Disclosure of Invention
The invention aims to solve at least one technical problem in the prior art, and provides a method, a device, equipment and a storage medium for analyzing the failure of a heating surface of a power plant. A strong association relation between the attribute information of the heating surface of the power plant and a metal failure mode is established based on an FP-Growth algorithm, a reliable association rule is extracted, a failure warning effect is provided for metal equipment with similar characteristics in an in-service unit, the purpose of predicting equipment failure is achieved, and the metal equipment failure is prevented.
As an optional implementation manner, the present disclosure discloses a method for analyzing failure of a heating surface of a power plant, including the following steps:
extracting power plant heating surface attribute information from a power plant heating surface inspection report, and performing discretization processing on the power plant heating surface attribute information;
calculating strong association relations between all attributes in the attribute information of the heating surface of the power plant and metal failure forms according to an FP-Growth algorithm and establishing association rules;
sorting the association rules in a descending order according to the confidence coefficient, and dividing a plurality of association rules into an early warning set;
and matching the data of the heating surface of the power plant to be detected with the association rule, and if the matched association rule item is in the early warning set, sending an early warning signal.

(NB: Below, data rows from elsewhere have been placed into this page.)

(** The inner [try] of a row whose two count cells hold text, in terms of
    what each cell normalizes to. *)
Lemma read_counts_by_cell (female_col_idx total_col_idx : nat) (r : row)
    (s_total s_female : string) :
  nth_error r total_col_idx = Some (Some s_total) ->
  nth_error r female_col_idx = Some (Some s_female) ->
  try_except (read_counts female_col_idx total_col_idx r)
    [ValueError; TypeError; IndexError] (Ret None)
  = match normalize_count s_total, normalize_count s_female with
    | Some total, Some female =>
        ratio <- ratio_of female total ;; Ret (Some (total, female, ratio))
    | _, _ => Ret None
    end.
Proof.
  intros Ht Hf. unfold read_counts, getitem, normalize_count.
  rewrite Ht, Hf. cbn [bind as_str].
  destruct (String.eqb (strip (replace "," "" s_total)) "") eqn:Et;
    cbn [negb andb]; [reflexivity |].
  destruct (String.eqb (strip (replace "," "" s_female)) "") eqn:Ef;
    cbn [negb andb].
  { destruct (int_of_str (strip (replace "," "" s_total))); reflexivity. }
  destruct (int_of_str (strip (replace "," "" s_total))) as [total | e] eqn:It;
    cbn [bind].
  2:{ apply int_of_str_raises in It. subst e. reflexivity. }
  destruct (int_of_str (strip (replace "," "" s_female))) as [female | e] eqn:If;
    cbn [bind].
  2:{ apply int_of_str_raises in If. subst e. reflexivity. }
  destruct (ratio_of female total) as [ratio | e] eqn:Hr; cbn [bind];
    [reflexivity |].
  apply ratio_of_raises in Hr. subst e. reflexivity.
Qed.

(** A row with a count cell that fails normalization leaves the state as
    it was: no record, no error. *)
Lemma row_step_failed_count (name code : string) (female_col_idx total_col_idx : nat)
    (r : row) (st : state) (s_total s_female : string) :
  nth_error r total_col_idx = Some (Some s_total) ->
  nth_error r female_col_idx = Some (Some s_female) ->
  normalize_count s_total = None \/ normalize_count s_female = None ->
  row_step name code female_col_idx total_col_idx r st = Ret st.
Proof.
  intros Ht Hf Hfail. unfold row_step.
  destruct r as [| c r']; [now destruct total_col_idx |].
  cbn [getitem nth_error bind].
  destruct (negb (truthy c) || String.eqb (strip (str_cell c)) ""); [reflexivity |].
  destruct (accepts_program _); [| reflexivity].
  rewrite (read_counts_by_cell _ _ _ _ _ Ht Hf).
  destruct Hfail as [-> | ->]; [reflexivity |].
  destruct (normalize_count s_total); reflexivity.
Qed.

Lemma rows_loop_app (name code : string) (fc tc : nat) (rows1 rows2 : list row)
    (st : state) :
  rows_loop name code fc tc (rows1 ++ rows2) st
  = (st' <- rows_loop name code fc tc rows1 st ;;
     rows_loop name code fc tc rows2 st').
Proof.
  revert st. induction rows1 as [| r rows1 IH]; intros st; [reflexivity |].
  cbn [app rows_loop].
  destruct (row_step name code fc tc r st) as [st' | e]; cbn [bind];
    [apply IH | reflexivity].
Qed.

Lemma rows_loop_failed_count (name code : string) (fc tc : nat)
    (rows1 : list row) (r : row) (rows2 : list row) (st : state)
    (s_total s_female : string) :
  nth_error r tc = Some (Some s_total) ->
  nth_error r fc = Some (Some s_female) ->
  normalize_count s_total = None \/ normalize_count s_female = None ->
  rows_loop name code fc tc (rows1 ++ r :: rows2) st
  = rows_loop name code fc tc (rows1 ++ rows2) st.
Proof.
  intros Ht Hf Hfail. rewrite !rows_loop_app.
  destruct (rows_loop name code fc tc rows1 st) as [st' | e]; cbn [bind];
    [| reflexivity].
  cbn [rows_loop]. rewrite (row_step_failed_count _ _ _ _ _ _ _ _ Ht Hf Hfail).
  reflexivity.
Qed.

End StudentRatioFacts.

(* ===================================================================== *)
(** ** Properties of find_program_name_for_table and of
       placement_data_tab.py *)
(* ===================================================================== *)

Module ResolverFacts.
Import Resolver ResolverSpec.

Lemma Qltb_lt (x y : Q) : Qltb x y = true <-> (x < y)%Q.
Proof.
  unfold Qltb. rewrite negb_true_iff. split.
  - intros H. apply Qnot_le_lt. intros Hle.
    apply Qle_bool_iff in Hle. congruence.
  - intros H. destruct (Qle_bool y x) eqn:E; [| reflexivity].
    apply Qle_bool_iff in E. exfalso. now apply (Qlt_not_le x y).
Qed.

Lemma Qltb_ge (x y : Q) : Qltb x y = false <-> (y <= x)%Q.
Proof.
  unfold Qltb. rewrite negb_false_iff. apply Qle_bool_iff.
Qed.

Lemma findall_labels_empty : findall_labels "" = [].
Proof. reflexivity. Qed.

(** *** Labels do not run over a line break *)

Local Abbreviation break := (ascii_of_nat 10).

Lemma prefix_before_break (p a b : string) :
  no_break p = true ->
  String.prefix p (a ++ String break b) = String.prefix p a.
Proof.
  revert a. induction p as [| c p IH]; intros a Hp.
  - now rewrite !PyFacts.prefix_empty.
  - cbn [no_break PySpec.forall_chars] in Hp. apply andb_prop in Hp.
    destruct Hp as [Hc Hp]. apply negb_true_iff, Ascii.eqb_neq in Hc.
    destruct a as [| x a]; cbn [String.append String.prefix].
    + destruct (ascii_dec c break); [contradiction | reflexivity].
    + destruct (ascii_dec c x); [now apply IH | reflexivity].
Qed.

Lemma take_digits_before_break (a b : string) :
  take_digits (a ++ String break b) = take_digits a.
Proof.
  induction a as [| c a IH]; [reflexivity |].
  cbn [String.append take_digits]. now rewrite IH.
Qed.

Lemma drop_append (n : nat) (a b : string) :
  (n <= String.length a)%nat -> drop n (a ++ b) = (drop n a ++ b)%string.
Proof.
  revert a. induction n as [| n IH]; intros a H; [now destruct a |].
  destruct a as [| c a]; cbn in H; [lia |].
  cbn [String.append drop]. apply IH. lia.
Qed.

Lemma length_drop (n : nat) (a : string) :
  String.length (drop n a) = (String.length a - n)%nat.
Proof.
  revert a. induction n as [| n IH]; intros a; [destruct a; cbn; lia |].
  destruct a as [| c a]; [reflexivity |]. cbn [drop String.length]. now rewrite IH.
Qed.

Lemma length_take_digits (a : string) :
  (String.length (take_digits a) <= String.length a)%nat.
Proof.
  induction a as [| c a IH]; cbn; [lia |].
  destruct (is_digit c); cbn; lia.
Qed.

Lemma prefix_length (p a : string) :
  String.prefix p a = true -> (String.length p <= String.length a)%nat.
Proof.
  revert a. induction p as [| c p IH]; intros a H; [cbn; lia |].
  destruct a as [| x a]; [discriminate |]. cbn [String.prefix] in H.
  destruct (ascii_dec c x); [| discriminate].
  cbn [String.length]. apply IH in H. lia.
Qed.

(** The opening of a label, when the text has one. *)
Lemma opening_length (a : string) :
  String.prefix "UG [" a || String.prefix "PG [" a = true ->
  (4 <= String.length a)%nat.
Proof.
  intros H. apply orb_prop in H.
  destruct H as [H | H]; apply prefix_length in H; exact H.
Qed.

Lemma match_label_before_break (a b : string) :
  match_label (a ++ String break b) = match_label a.
Proof.
  unfold match_label.
  rewrite !(prefix_before_break _ a b) by reflexivity.
  destruct (String.prefix "UG [" a || String.prefix "PG [" a) eqn:Ho.
  2:{ apply orb_false_iff in Ho. destruct Ho as [-> ->]. reflexivity. }
  pose proof (opening_length a Ho) as Hlen.
  rewrite (drop_append 4 a _ Hlen), take_digits_before_break.
  rewrite drop_append by apply length_take_digits.
  rewrite !(prefix_before_break _ (drop _ (drop 4 a)) b) by reflexivity.
  reflexivity.
Qed.

Lemma match_label_length (a m : string) :
  match_label a = Some m -> (1 <= String.length m <= String.length a)%nat.
Proof.
  unfold match_label.
  destruct (String.prefix "UG [" a || String.prefix "PG [" a) eqn:Ho.
  2:{ apply orb_false_iff in Ho. destruct Ho as [-> ->]. discriminate. }
  pose proof (opening_length a Ho) as Hlen.
  pose proof (length_drop 4 a) as Hd4.
  set (ds := take_digits (drop 4 a)) in *.
  pose proof (length_drop (String.length ds) (drop 4 a)) as Hdd.
  pose proof (length_take_digits (drop 4 a)) as Hds. fold ds in Hds.
  assert (Hcase : forall o : string,
             String.length o = 4%nat ->
             (if String.eqb ds "" then None
              else if String.prefix " Years Program(s)]"
                        (drop (String.length ds) (drop 4 a))
                   then Some (o ++ ds ++ " Years Program(s)]")%string
              else if String.prefix " Year Program(s)]"
                        (drop (String.length ds) (drop 4 a))
                   then Some (o ++ ds ++ " Year Program(s)]")%string
              else None) = Some m ->
             (1 <= String.length m <= String.length a)%nat).
  { intros o Hlo. destruct (String.eqb ds ""); [discriminate |].
    destruct (String.prefix " Years Program(s)]" _) eqn:P1.
    - intros [= <-]. apply prefix_length in P1.
      rewrite !PyFacts.length_append, Hlo. cbn [String.length] in *. lia.
    - destruct (String.prefix " Year Program(s)]" _) eqn:P2; [| discriminate].
      intros [= <-]. apply prefix_length in P2.
      rewrite !PyFacts.length_append, Hlo. cbn [String.length] in *. lia. }
  destruct (String.prefix "UG [" a); [now apply Hcase |].
  destruct (String.prefix "PG [" a); [now apply Hcase | discriminate].
Qed.

Lemma findall_from_before_break (a b : string) :
  forall skip : nat,
    (skip <= String.length a)%nat ->
    findall_from (a ++ String break b) skip
    = findall_from a skip ++ findall_from b 0.
Proof.
  induction a as [| c a IH]; intros skip Hskip.
  - cbn in Hskip. replace skip with 0%nat by lia. reflexivity.
  - change (String c a ++ String break b)%string
      with (String c (a ++ String break b)).
    cbn [findall_from]. destruct skip as [| k].
    + change (String c (a ++ String break b))
        with (String c a ++ String break b)%string.
      rewrite match_label_before_break.
      destruct (match_label (String c a)) as [m |] eqn:Hm.
      * apply match_label_length in Hm. cbn [String.length] in Hm.
        rewrite IH by lia. reflexivity.
      * apply IH. lia.
    + apply IH. cbn [String.length] in Hskip. lia.
Qed.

As an alternative implementation, the present disclosure discloses a failure analysis device for a heating surface of a power plant, including:
the system comprises a data extraction module, a data association calculation module, a data sorting module and a data matching early warning module;
the data extraction module is used for extracting power plant heating surface attribute information from a power plant heating surface inspection report and carrying out discretization processing on the power plant heating surface attribute information;
the data association calculation module is used for calculating a strong association relation between each attribute in the attribute information of the heating surface of the power plant and a metal failure mode according to an FP-Growth algorithm and establishing an association rule;
the data sorting module is used for sorting the association rules in a descending order according to the confidence degrees and dividing a plurality of previous association rules into an early warning set;
the data matching early warning module is used for matching the data of the heating surface of the power plant to be detected with the association rule, and if the matched association rule item is in the early warning set, an early warning signal is sent out.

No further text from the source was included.